Eight weeks ago, I said this.

“When starting out a fitness program, it is generally advisable to set goals, right? Ha. Bri doesn’t set fitness goals. Bri used to, but Bri doesn’t anymore. It is a long story.

I am just going to do something to build my upper body strength 3 times a week. That is extent of my training plan. We will see how this goes.”

I had no idea.

8 thoughts on “Upper Body Update (week 8)

  1. Hi, Bri. Thanks for the follow. I hope my stuff proves useful to you. Congrats on going form 12 to 20 pushups in a week! That is great! Keep up the good work. You have found the one weakness of bike riding – it is purely aerobic. You need to do the weights too. Don’t know if you heard this or not, but I heard that a lot of Tour De France Riders have started doing weights because they started coming down with osteoporosis. Anyway, keep up the good work!

    Liked by 1 person

    • Man, that would be awful to spend so much time and effort on fitness only to end up with osteoporosis!

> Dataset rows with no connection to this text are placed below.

(** ** Every line is converted *)

Section Lines.
Context (cv : conv) (pixels : Z) (si so : list nat) (body : list bytes -> list bytes) (Q : bytes -> Prop).
Context `{!LineConv cv pixels si so body Q}.
Context (k : nat) (h : Z) (lss lsd : list Z) (src : list bytes).
Hypothesis Hsrc : shaped si k h lss src.
Hypothesis HQ : forall i, 0 <= i < h -> Forall Q (line_of si k lss i src).
Hypothesis Hw : is_u32 (pixels * Z.of_nat k).

Definition out_line (line : Z) : list bytes := group_map si so body k (line_of si k lss line src).

Lemma out_line_holds line : 0 <= line < h -> holds so k (out_line line).
Proof. intros. apply group_map_holds; [apply lc_len|]. by eapply line_of_holds. Qed.

(** The planes [dst'] are [dst] with the lines [lo] to [hi] converted. *)
Definition converted (lo hi : Z) (dst dst' : list bytes) : Prop :=
  length dst' = length dst /\
  forall p s l b, so !! p = Some s -> lsd !! p = Some l -> dst !! p = Some b ->
    exists b', dst' !! p = Some b' /\ length b' = length b /\
      (forall i j, lo <= i < hi -> 0 <= j < Z.of_nat (k * s) ->
         b' !! Z.to_nat (l * i + j) = plane (out_line i) p !! Z.to_nat j) /\
      (forall x, (forall i, lo <= i < hi -> ~ (l * i <= Z.of_nat x < l * i + Z.of_nat (k * s))) ->
         b' !! x = b !! x).

Lemma plane_lookup (ps : list bytes) p b : ps !! p = Some b -> plane ps p = b.
Proof. intros H. unfold plane. by rewrite H. Qed.

(** One call of the line-by-line loop copies the converted line into each plane. *)
Lemma convert_one_line line dst : 0 <= line < h -> shaped so k h lsd dst ->
  exists d, cv (pixels * Z.of_nat k) 1 (from_line lss line src) (from_line lsd line dst) = Some (0, d) /\
    length (set_from_line lsd line dst d) = length dst /\
    forall p s l b, so !! p = Some s -> lsd !! p = Some l -> dst !! p = Some b ->
      set_from_line lsd line dst d !! p = Some (splice (l * line) (plane (out_line line) p) b).
Proof.
  intros Hline Hd. rewrite (lc_run (cv := cv) (pixels := pixels) (si := si) (so := so) (body := body) (Q := Q) _ 1 k)
    by (rewrite ?Z.mul_1_r; done || (by eapply shaped_line) || exact (HQ line Hline)).
  unfold groups_written. eexists. split; [done|]. fold (line_of si k lss line src). fold (out_line line).
  pose proof (out_line_holds line Hline) as Ho. pose proof (shaped_from_line_length _ _ _ _ _ Hd line) as Hfl.
  set (d := zip_with app _ _).
  assert (Hdl : length d = length so).
  { unfold d, times. rewrite length_zip_with, length_zip_with, length_fmap, Hfl.
    apply Forall2_length in Ho. lia. }
  split.
  - unfold set_from_line. rewrite length_zip_with, length_zip_with. unfold from_line in Hfl.
    rewrite length_zip_with in Hfl. rewrite (sh_planes _ _ _ _ _ Hd) in *. lia.
  - intros p s l b Hs Hl Hb. unfold set_from_line. rewrite lookup_zip_with, lookup_zip_with, Hl, Hb. cbn.
    destruct (Forall2_lookup_l _ _ _ _ _ Ho Hs) as (g & Hg & Hlen).
    unfold d. rewrite lookup_zip_with, Hg. cbn. rewrite lookup_zip_with. unfold times.
    rewrite list_lookup_fmap, Hs. cbn. rewrite (from_line_lookup _ _ _ _ _ _ Hl Hb). cbn.
    rewrite (plane_lookup _ _ _ Hg). unfold splice. rewrite Hlen, drop_drop. done.
Qed.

      Just gives me another reason to keep working on my upper body strength, thank you.


  2. Probably a combination of increased strength (more specifically muscular endurance), and your (mind’s) ability to push yourself further. Well done, great work. BTW, rather than do the 100 P/Up challenge to the prescribed plan, why not stick with what you’re doing if it’s working for you. Either way, you’re doing good!

    Liked by 1 person

    • I have been kind of going back and forth in my mind as well, thinking about whether I should just keep doing what I am doing or switch to the formal 100 pushup format.

      I do want to keep including planks in my routine, which doesn’t really fit in with “official plan” and I am slightly worried that because I have a specific number of pushups to hit 3 times a week, I will push myself past what my body really should be doing. My philosophy in any fitness-type endeavor is that it should be helpful to my body, if I push myself to the point of injury or unhealthy stress, that’s pointless to me.

      I’ll probably end up following the program to some extent but to what extent we shall see 🙂


      • I’ve always been keen on press-ups (pushups in the USA 😉 ), planks, and other basic bodyweight exercises – but after a while of following a certain routine I tend to get bored and have to change things.

        Co-incidentally, the latest routine I’ve ‘invented’ and just started to follow is mixing press-ups with planks. Rather than counting the number of press-ups, I have a set time (say 2 minutes) and have a watch (with seconds hand) on the floor infront of me. I then go down at stop at the bottom of the press-up movement and hold the position for 5 seconds, then push up to top position and hold that for 5 seconds, and keep repeating until the total time period has elapsed.

        I’ve now started to mix it up further by taking 1 foot off the floor, or 1 arm off the floor, etc, and holding those positions for 5 seconds within the routine.

        Each time I do the routine I increase the total time a little bit, and try to mix it up a little bit more.

        Liked by 1 person

      • Thank you for sharing! Those are awesome ideas, I will try them out at some point when I get bored with plain old pushups and planks (except probably not one arm pushups, I can’t imagine myself ever being balanced enough to do that).